(** With every percentage equal to [q], the index is [n * q * q]. *)
Lemma hhi_all_percent (q : Q) (l : list dict) :
  forallb (has_percent q) l = true -> hhi l == len l * (q * q).
Proof.
  induction l as [|a l IH]; intros H.
  - unfold len. cbn. ring.
  - cbn [forallb] in H. apply andb_prop in H as [Ha Hl].
    cbn [hhi]. rewrite (IH Hl).
    assert (Hp : percent a == q).
    { unfold has_percent in Ha. unfold percent, num_of.
      destruct (a !! "allocation_percent") as [[]|]; try discriminate.
      apply Qeq_bool_iff, Ha. }
    rewrite Hp. unfold len. cbn [length].
    rewrite Nat2Z.inj_succ, <- Z.add_1_r, inject_Z_plus. ring.
Qed.

End Helpers.

Import Py RiskModels RiskSpec.
#[local] Open Scope Q_scope.

(** C5, as stated: five equal positions of 20% would score 5.  The code
    gives 5 * 20^2 / 100 = 20. *)
Lemma C5_five_positions_do_not_score_5 :
  exists r, _calculate_concentration_risk Examples.five_positions = Ok r
            /\ r == 20 /\ ~ r == 5.
Proof.
  eexists. split; [vm_compute; reflexivity|]. split.
  - reflexivity.
  - intros H. vm_compute in H. discriminate.
Qed.

(** C5, amended: on allocations whose percentage is a number or absent,
    [_calculate_concentration_risk] returns the HHI divided by 100 and
    clamped to 100 (0 on the empty list); a single position of 100% scores
    100 and five positions of 20% each score 20. *)
Theorem C5_concentration_risk_is_clamped_hhi (l : list dict) :
  forallb (num_field "allocation_percent") l = true ->
  exists r,
    _calculate_concentration_risk l = Ok r
    /\ r == spec_concentration_risk l
    /\ (l = [] -> r == 0)
    /\ (length l = 1%nat -> forallb (has_percent 100) l = true -> r == 100)
    /\ (length l = 5%nat -> forallb (has_percent 20) l = true -> r == 20).
Proof.
  intros H. destruct (concentration_risk_refines l H) as (r & Hr & Hq).
  exists r. split; [exact Hr|]. split; [exact Hq|]. repeat split.
  - intros ->. exact Hq.
  - intros Hlen Hall. rewrite Hq. destruct l as [|a l]; [discriminate|].
    unfold spec_concentration_risk. rewrite (hhi_all_percent 100 _ Hall).
    unfold len. rewrite Hlen. rewrite Q.min_r; [reflexivity|].
    vm_compute. discriminate.
  - intros Hlen Hall. rewrite Hq. destruct l as [|a l]; [discriminate|].
    unfold spec_concentration_risk. rewrite (hhi_all_percent 20 _ Hall).
    unfold len. rewrite Hlen. rewrite Q.min_l; [reflexivity|].
    vm_compute. discriminate.
Qed.

Lemma C5_concentration_risk_witness :
  (exists r, _calculate_concentration_risk Examples.single_position = Ok r /\ r == 100)
  /\ (exists r, _calculate_concentration_risk Examples.five_positions = Ok r /\ r == 20).
Proof.
  split.
  - destruct (C5_concentration_risk_is_clamped_hhi Examples.single_position)
      as (r & Hr & _ & _ & H1 & _); [reflexivity|].
    exists r. split; [exact Hr|]. apply H1; reflexivity.
  - destruct (C5_concentration_risk_is_clamped_hhi Examples.five_positions)
      as (r & Hr & _ & _ & _ & H5); [reflexivity|].
    exists r. split; [exact Hr|]. apply H5; reflexivity.
Defined.

(** *** Protocol risk *)

Section ProtocolRisk.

·····

EXERCISE: Which lines above contain "dict"? Show each of them.

WRITTEN SOLUTION:
Lemma hhi_all_percent (q : Q) (l : list dict) :
Theorem C5_concentration_risk_is_clamped_hhi (l : list dict) :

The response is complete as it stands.